EXERCISE DESCRIPTION: From the entries below, transcribe exactly the lines between the line holding "Definition next_run : M" and the line holding "Return (hd no_run (runs s))).", inclusive; skip all other lines.

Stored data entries
- Opening Delimiter -

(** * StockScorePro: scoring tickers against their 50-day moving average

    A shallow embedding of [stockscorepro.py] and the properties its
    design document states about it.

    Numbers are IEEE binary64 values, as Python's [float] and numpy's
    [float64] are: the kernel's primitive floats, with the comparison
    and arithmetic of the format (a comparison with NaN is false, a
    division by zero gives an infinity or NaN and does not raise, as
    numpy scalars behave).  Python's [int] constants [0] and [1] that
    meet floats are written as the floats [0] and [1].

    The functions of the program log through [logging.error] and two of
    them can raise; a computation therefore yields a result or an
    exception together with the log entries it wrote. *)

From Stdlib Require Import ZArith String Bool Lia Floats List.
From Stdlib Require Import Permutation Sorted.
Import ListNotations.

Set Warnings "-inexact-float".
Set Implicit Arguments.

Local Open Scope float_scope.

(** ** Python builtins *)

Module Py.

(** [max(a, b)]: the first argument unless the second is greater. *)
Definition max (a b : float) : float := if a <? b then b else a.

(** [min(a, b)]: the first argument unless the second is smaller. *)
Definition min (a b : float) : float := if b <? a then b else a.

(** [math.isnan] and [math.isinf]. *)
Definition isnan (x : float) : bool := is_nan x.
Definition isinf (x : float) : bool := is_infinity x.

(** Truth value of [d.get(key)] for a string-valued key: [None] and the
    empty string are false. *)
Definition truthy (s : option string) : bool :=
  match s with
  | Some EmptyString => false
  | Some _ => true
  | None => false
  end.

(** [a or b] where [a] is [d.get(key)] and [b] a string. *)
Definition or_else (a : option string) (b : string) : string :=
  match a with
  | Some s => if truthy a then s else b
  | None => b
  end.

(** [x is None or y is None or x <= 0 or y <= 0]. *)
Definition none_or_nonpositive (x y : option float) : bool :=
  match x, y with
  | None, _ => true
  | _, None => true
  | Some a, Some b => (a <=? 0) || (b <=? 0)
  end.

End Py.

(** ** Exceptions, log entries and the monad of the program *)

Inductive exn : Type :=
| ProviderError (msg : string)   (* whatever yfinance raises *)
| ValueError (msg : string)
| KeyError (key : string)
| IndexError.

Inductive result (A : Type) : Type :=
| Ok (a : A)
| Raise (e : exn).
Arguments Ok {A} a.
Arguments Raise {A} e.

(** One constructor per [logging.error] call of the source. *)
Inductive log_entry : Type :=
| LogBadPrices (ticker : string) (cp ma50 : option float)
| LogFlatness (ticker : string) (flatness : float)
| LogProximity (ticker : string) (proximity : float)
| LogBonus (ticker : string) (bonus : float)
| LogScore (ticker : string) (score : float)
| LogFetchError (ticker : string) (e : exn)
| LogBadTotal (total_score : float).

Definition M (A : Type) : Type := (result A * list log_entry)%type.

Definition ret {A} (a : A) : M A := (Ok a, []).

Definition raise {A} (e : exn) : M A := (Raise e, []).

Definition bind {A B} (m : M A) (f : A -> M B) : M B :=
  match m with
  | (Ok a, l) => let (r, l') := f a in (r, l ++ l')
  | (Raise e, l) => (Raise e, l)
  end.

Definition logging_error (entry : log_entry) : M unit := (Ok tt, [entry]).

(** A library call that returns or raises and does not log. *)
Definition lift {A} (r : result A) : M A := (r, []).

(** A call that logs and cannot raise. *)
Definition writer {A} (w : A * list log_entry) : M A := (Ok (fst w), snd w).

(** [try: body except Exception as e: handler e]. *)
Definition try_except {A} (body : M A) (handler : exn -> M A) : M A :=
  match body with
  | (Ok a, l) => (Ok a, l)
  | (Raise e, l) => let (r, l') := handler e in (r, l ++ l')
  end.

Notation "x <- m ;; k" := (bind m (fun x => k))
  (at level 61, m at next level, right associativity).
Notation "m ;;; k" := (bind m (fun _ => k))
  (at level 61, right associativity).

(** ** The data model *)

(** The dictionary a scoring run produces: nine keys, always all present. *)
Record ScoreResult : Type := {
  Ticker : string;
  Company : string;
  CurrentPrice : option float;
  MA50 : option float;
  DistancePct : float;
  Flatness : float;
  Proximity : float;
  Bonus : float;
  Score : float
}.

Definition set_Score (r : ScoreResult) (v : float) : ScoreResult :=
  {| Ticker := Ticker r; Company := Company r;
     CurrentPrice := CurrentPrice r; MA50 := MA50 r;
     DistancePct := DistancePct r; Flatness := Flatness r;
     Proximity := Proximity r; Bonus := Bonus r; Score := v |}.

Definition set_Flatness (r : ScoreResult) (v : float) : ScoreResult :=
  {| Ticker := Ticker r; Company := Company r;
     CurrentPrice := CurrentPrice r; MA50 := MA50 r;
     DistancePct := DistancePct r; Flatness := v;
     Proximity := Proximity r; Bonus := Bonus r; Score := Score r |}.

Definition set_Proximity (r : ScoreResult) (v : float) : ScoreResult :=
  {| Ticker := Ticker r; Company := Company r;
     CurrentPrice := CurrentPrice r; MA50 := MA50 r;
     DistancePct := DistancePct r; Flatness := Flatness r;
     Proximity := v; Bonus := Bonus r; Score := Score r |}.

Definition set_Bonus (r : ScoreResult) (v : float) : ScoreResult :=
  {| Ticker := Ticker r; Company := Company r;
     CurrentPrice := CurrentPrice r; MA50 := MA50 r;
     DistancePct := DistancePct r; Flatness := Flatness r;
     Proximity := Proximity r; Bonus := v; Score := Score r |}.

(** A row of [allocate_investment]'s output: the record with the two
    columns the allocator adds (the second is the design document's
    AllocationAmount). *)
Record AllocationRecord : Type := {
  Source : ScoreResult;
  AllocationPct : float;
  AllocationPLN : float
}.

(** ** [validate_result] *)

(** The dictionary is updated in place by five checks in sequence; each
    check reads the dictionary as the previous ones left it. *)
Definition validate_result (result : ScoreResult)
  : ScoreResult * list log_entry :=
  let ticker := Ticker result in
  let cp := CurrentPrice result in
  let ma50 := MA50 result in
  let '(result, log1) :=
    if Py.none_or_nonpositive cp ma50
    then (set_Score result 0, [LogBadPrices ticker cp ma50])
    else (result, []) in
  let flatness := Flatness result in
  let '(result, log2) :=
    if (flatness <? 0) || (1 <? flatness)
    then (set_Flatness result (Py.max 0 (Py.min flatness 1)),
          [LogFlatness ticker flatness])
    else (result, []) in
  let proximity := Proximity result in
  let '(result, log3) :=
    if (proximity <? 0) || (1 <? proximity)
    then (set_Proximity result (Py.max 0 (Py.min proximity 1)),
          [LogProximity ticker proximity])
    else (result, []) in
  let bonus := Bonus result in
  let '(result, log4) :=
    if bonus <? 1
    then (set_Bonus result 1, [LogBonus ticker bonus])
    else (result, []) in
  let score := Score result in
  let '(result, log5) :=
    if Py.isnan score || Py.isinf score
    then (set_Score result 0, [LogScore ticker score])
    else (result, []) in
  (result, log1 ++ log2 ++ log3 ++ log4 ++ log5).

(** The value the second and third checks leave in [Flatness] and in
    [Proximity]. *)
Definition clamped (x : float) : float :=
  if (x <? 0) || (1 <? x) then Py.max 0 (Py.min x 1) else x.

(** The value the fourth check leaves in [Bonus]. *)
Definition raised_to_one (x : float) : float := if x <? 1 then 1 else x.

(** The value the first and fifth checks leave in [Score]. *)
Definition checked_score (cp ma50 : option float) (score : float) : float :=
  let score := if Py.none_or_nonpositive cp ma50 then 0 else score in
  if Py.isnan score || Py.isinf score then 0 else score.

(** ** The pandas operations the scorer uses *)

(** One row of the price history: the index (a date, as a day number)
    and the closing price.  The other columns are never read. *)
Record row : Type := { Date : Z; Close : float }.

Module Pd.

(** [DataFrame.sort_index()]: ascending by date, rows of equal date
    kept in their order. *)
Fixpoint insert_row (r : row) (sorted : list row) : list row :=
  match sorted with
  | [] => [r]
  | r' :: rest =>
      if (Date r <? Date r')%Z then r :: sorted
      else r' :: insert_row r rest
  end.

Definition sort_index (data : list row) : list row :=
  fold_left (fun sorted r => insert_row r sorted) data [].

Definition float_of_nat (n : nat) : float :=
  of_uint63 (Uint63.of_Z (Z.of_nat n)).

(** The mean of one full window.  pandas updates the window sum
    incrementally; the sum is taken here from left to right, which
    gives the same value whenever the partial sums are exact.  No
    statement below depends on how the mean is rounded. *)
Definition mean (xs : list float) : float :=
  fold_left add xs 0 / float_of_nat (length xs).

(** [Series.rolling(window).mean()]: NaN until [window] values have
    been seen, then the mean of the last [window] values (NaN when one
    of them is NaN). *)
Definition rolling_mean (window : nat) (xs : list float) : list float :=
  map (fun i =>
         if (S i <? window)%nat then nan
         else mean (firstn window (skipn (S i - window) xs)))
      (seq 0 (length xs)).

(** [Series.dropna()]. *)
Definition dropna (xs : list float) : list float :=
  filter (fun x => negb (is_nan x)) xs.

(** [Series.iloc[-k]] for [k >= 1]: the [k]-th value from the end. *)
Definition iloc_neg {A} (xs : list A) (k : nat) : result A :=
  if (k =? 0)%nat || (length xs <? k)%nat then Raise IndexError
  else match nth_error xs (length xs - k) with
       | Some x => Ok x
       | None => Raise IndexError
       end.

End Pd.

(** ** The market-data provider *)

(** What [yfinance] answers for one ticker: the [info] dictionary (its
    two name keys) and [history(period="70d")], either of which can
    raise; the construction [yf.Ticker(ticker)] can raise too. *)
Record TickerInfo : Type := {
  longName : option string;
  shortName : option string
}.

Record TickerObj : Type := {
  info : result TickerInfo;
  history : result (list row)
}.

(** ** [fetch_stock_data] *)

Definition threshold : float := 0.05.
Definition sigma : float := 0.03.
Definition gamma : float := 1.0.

- Closing Delimiter -
- Opening Delimiter -

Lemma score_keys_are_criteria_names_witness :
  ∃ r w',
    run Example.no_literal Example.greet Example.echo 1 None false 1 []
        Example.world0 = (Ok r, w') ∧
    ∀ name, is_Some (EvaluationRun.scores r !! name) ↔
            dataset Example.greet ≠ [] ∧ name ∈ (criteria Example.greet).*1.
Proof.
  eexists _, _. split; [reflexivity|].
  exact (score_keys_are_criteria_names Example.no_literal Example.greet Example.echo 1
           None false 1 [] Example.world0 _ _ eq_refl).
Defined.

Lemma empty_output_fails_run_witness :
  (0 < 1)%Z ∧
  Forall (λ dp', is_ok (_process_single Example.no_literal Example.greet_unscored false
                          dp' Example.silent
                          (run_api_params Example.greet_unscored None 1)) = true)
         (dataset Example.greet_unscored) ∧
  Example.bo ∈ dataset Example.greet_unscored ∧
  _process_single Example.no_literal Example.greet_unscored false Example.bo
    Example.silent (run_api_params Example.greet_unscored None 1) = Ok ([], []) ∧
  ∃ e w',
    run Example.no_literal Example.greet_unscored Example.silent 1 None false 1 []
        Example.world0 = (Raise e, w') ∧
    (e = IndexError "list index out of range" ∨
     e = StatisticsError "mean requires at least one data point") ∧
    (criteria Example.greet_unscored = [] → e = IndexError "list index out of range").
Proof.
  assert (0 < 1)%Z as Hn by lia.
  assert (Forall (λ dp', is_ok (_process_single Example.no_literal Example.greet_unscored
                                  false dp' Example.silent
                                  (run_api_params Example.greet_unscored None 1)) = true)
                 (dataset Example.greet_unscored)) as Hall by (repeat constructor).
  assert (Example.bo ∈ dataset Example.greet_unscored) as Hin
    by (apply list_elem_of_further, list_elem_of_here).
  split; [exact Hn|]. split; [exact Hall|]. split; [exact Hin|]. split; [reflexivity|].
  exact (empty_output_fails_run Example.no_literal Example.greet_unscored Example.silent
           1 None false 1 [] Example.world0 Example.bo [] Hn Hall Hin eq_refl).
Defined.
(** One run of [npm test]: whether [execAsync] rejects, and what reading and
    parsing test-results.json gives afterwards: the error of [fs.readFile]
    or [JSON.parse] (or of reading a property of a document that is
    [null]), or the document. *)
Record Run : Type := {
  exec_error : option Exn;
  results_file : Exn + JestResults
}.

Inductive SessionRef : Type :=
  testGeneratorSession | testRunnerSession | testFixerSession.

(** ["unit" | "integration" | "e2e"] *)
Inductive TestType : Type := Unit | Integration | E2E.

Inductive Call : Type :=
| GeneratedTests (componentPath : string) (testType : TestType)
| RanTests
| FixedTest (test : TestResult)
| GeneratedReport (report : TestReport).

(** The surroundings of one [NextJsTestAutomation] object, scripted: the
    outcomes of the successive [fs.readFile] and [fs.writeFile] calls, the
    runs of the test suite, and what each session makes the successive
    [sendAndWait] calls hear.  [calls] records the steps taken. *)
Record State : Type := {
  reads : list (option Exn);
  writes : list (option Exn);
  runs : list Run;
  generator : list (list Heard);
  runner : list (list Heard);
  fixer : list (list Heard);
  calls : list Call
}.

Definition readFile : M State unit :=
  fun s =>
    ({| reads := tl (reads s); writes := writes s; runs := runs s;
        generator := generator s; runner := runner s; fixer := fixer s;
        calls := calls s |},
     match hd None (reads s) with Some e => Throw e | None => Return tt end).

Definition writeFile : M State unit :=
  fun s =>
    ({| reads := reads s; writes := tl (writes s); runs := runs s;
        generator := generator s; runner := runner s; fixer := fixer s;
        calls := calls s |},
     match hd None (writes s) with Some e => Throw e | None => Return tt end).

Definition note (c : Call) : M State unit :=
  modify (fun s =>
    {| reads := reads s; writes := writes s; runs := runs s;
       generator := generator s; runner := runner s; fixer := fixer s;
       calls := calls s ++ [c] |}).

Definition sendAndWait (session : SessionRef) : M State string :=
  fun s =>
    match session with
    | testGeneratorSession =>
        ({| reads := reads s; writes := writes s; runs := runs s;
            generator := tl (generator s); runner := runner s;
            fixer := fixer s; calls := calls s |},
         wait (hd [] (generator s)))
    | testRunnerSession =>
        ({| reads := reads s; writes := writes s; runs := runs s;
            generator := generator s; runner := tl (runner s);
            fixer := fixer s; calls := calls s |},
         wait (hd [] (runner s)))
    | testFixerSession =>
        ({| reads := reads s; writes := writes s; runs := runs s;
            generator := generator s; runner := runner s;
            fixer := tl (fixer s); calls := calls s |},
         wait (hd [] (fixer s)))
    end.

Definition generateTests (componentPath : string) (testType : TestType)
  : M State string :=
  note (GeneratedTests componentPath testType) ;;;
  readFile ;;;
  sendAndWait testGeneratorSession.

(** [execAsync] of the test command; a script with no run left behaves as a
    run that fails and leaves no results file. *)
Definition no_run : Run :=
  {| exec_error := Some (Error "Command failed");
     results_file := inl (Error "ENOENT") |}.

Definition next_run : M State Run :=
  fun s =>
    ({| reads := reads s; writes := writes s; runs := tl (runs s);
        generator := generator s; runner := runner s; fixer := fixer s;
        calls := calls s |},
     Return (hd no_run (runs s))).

- Closing Delimiter -

RESPONSE AREA:
Definition next_run : M State Run :=
  fun s =>
    ({| reads := reads s; writes := writes s; runs := tl (runs s);
        generator := generator s; runner := runner s; fixer := fixer s;
        calls := calls s |},
     Return (hd no_run (runs s))).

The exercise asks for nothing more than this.